Record IngestJob := mkJob {
  j_ID : string; j_Status : JobStatus; j_Total : Z; j_Done : Z; j_Failed : Z;
  j_Errors : list IngestItemError; j_CreatedAt : Z; j_UpdatedAt : Z }.

Record IngestItem := mkItem {
  it_IdempotencyKey : string; it_Text : string;
  it_Metadata : gmap string string; it_TrackID : string }.
#[global] Instance IngestItem_eq_dec : EqDecision IngestItem.
Proof. solve_decision. Defined.

(** The [status] column of an item. *)
Inductive ItemStatus : Set := pending | running | done | failed.
#[global] Instance ItemStatus_eq_dec : EqDecision ItemStatus.
Proof. solve_decision. Defined.
Definition item_terminal (s : ItemStatus) : bool :=
  match s with done | failed => true | _ => false end.

Record memItem := mkMemItem {
  mi_item : IngestItem; mi_status : ItemStatus; mi_err : string; mi_trackID : string }.
Record memJobBundle := mkBundle { b_job : IngestJob; b_items : list memItem }.

Definition maxErrors : nat := 50.

(** Every error value has an [Error() string] method; the store keeps its text. *)
Class GoError := Error : err -> string.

• What the task requires:
Nothing from before the line containing "Definition item_terminal (s" should appear; copy that line and each one after it through the last line of the entries, exactly.

• Your response:
Definition item_terminal (s : ItemStatus) : bool :=
  match s with done | failed => true | _ => false end.

Record memItem := mkMemItem {
  mi_item : IngestItem; mi_status : ItemStatus; mi_err : string; mi_trackID : string }.
Record memJobBundle := mkBundle { b_job : IngestJob; b_items : list memItem }.

Definition maxErrors : nat := 50.

(** Every error value has an [Error() string] method; the store keeps its text. *)
Class GoError := Error : err -> string.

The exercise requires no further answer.